Jay and Luis

Jay’s Story

Jay moved in around May, and the house finally started to feel alive again. He has a way of making a space his — hanging art, moving furniture, finding light in corners I hadn’t even noticed. Within a week it stopped feeling like an empty place I was surviving in and started to feel like somewhere people actually lived.

One weekend we drove down to Miami, then to Orlando. We had a few errands, a few reasons, but mostly it was just to get out. Somewhere on the way back, I realized we were near Krome — the detention center where Enrique was. I said it out loud, half to myself, that it was strange to think of someone you once had such a deep connection with being so close, but completely inaccessible. Jay asked if I’d thought about visiting. I said no. The whole situation already took up too much space in my life as it was.

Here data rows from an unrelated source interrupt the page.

(** The response an update starts from: the prior state, no diagnostics. *)
Definition prior_response : Response unit unit :=
  {| resp_Diagnostics := []; resp_State := Some state |}.

Definition blank_response : Response unit unit :=
  {| resp_Diagnostics := []; resp_State := None |}.

Definition decoded (d : resourceSlotData unit unit) : Source unit unit :=
  {| Get_value := d; Get_diags := [] |}.
End sample.

Module sample_grafana.
Import grafana.

Definition workspace_id : string := "g-0123456789".

(** The configuration: the editor role values. *)
Definition d : schema.ResourceData :=
  {| schema.Id := "";
     schema.attrs := {[ "editor_role_values" := schema.VList ["editor"] ]};
     schema.IsNewResource := true;
     schema.timeouts :=
       {[ schema.TimeoutCreate := (10 * time.Minute)%Z;
          schema.TimeoutDelete := (10 * time.Minute)%Z ]} |}.

(** The resource data once the ID is set. *)
Definition stored : schema.ResourceData := schema.SetId d workspace_id.

Definition workspace : WorkspaceDescription :=
  {| Authentication := Some {| Providers := Some ["SAML"] |} |}.

(** A SAML configuration with role values and metadata and without
    assertion attributes. *)
Definition no_assertions : SamlAuthentication :=
  {| Configuration :=
       Some {| AllowedOrganizations := None;
               AssertionAttributes_ := None;
               IdpMetadata_ := Some {| Url := Some "https://idp.example/metadata"; Xml := None |};
               LoginValidityDuration := None;
               RoleValues_ := Some {| Admin := None; Editor := Some ["editor"] |} |};
     Status := Some "CONFIGURED" |}.

(** A SAML configuration with all three nested structures. *)
Definition complete : SamlAuthentication :=
  {| Configuration :=
       Some {| AllowedOrganizations := None;
               AssertionAttributes_ := Some emptyAssertionAttributes;
               IdpMetadata_ := Some {| Url := Some "https://idp.example/metadata"; Xml := None |};
               LoginValidityDuration := None;
               RoleValues_ := Some {| Admin := None; Editor := Some ["editor"] |} |};
     Status := Some "CONFIGURED" |}.

(** A service on which every call succeeds and that reports [saml]. *)
Definition conn (saml : SamlAuthentication) : Conn :=
  {| UpdateWorkspaceAuthentication := fun _ => None;
     FindWorkspaceByID := fun _ => (Some workspace, None);
     FindSamlConfigurationByID := fun _ => (Some saml, None);
     waitWorkspaceSamlConfigurationCreated := fun _ _ => None;
     waitWorkspaceSamlConfigurationDeleted := fun _ _ => None |}.

(** A service that does not find the workspace. *)
Definition no_workspace : Conn :=
  {| UpdateWorkspaceAuthentication := fun _ => None;
     FindWorkspaceByID := fun _ => (None, Some (NotFoundError None));
     FindSamlConfigurationByID := fun _ => (None, Some (NotFoundError None));
     waitWorkspaceSamlConfigurationCreated := fun _ _ => None;
     waitWorkspaceSamlConfigurationDeleted := fun _ _ => None |}.
End sample_grafana.

Module sample_macie.
Import macie2.

Definition account : string := "123456789012".

Definition d : schema.ResourceData :=
  {| schema.Id := "";
     schema.attrs := {[ "admin_account_id" := schema.VString account ]};
     schema.IsNewResource := true;
     schema.timeouts := ∅ |}.

(** A fresh world whose generator hands out [token]. *)
Definition world (token : string) : World :=
  {| now := 0; unique_ids := fun _ => token; ids_drawn := 0; calls := 0; sent := [] |}.

Definition listing : list (option ListOrganizationAdminAccountsOutput) :=
  [Some {| AdminAccounts :=
             [Some {| AccountId := Some account; Status := Some "ENABLED" |}] |}].

(** A service that answers every EnableOrganizationAdminAccount at once
    with [err]. *)
Definition always (err : error) : AWSClient :=
  {| Macie2Client :=
       {| EnableOrganizationAdminAccount_answers := fun _ =>
            {| latency := 0; answer := err |};
          DisableOrganizationAdminAccount_answer := err;
          ListOrganizationAdminAccounts_pages := listing;
          ListOrganizationAdminAccounts_err := None |} |}.

(** A service whose first two calls take two minutes each and fail with a
    client error, and whose later calls succeed. *)
Definition slow_then_fine : AWSClient :=
  {| Macie2Client :=
       {| EnableOrganizationAdminAccount_answers := fun n =>
            if (n <? 2)%nat
            then {| latency := 120000000000;
                    answer := Some (APIError ErrorCodeClientError "not ready") |}
            else {| latency := 0; answer := None |};
          DisableOrganizationAdminAccount_answer := None;
          ListOrganizationAdminAccounts_pages := listing;
          ListOrganizationAdminAccounts_err := None |} |}.

(** A service whose first call takes five minutes, and whose later
    calls succeed at once. *)
Definition hangs_then_fine : AWSClient :=
  {| Macie2Client :=
       {| EnableOrganizationAdminAccount_answers := fun n =>
            if (n <? 1)%nat
            then {| latency := 300000000000;
                    answer := Some (APIError ErrorCodeClientError "not ready") |}
            else {| latency := 0; answer := None |};
          DisableOrganizationAdminAccount_answer := None;
          ListOrganizationAdminAccounts_pages := listing;
          ListOrganizationAdminAccounts_err := None |} |}.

After that he got quiet. A few miles later, he said, “You don’t remember anything, do you?”
I asked what he meant.
“Luis,” he said — his ex.

I remembered the broad strokes: they’d broken up, Luis had been deported. What I hadn’t remembered (or maybe never known) was that Luis had been at Krome as well.

Jay told me the whole story on that drive back. How he and Luis were invited to someone’s house to record a podcast. How the night felt wrong from the beginning. How, when they left, they got pulled over minutes later and Louis was arrested. Two days later, he was in Krome

He said the early days were hell. Visiting hours that kept changing, officers who treated them like problems, never people. Louis got hit a few times for being gay. Jay fought back in every way he could -complaints, calls, anything - but it didn’t matter much. He was suddenly alone, paying all the bills, trying to figure out lawyers and immigration and paperwork.

And then, after months of waiting, of taking care of everything for someone who was barely surviving, he found out Louis had been cheating. It didn’t even end with that. After five months of doing everything he could, Louis just stopped calling. Ten days later, he called from Chile. No notice, no warning, nothing.

Jay said he waited another month, maybe two, hoping Louis would call again — to say thank you, to say come here, to say something. He never did.

When he finished telling me, he said quietly, “That’s why I get frustrated with you sometimes. I know you care about him. I know you want to help. But I never want to see anyone lose themselves the way I did.”

It shut me up for a while. Because he was right.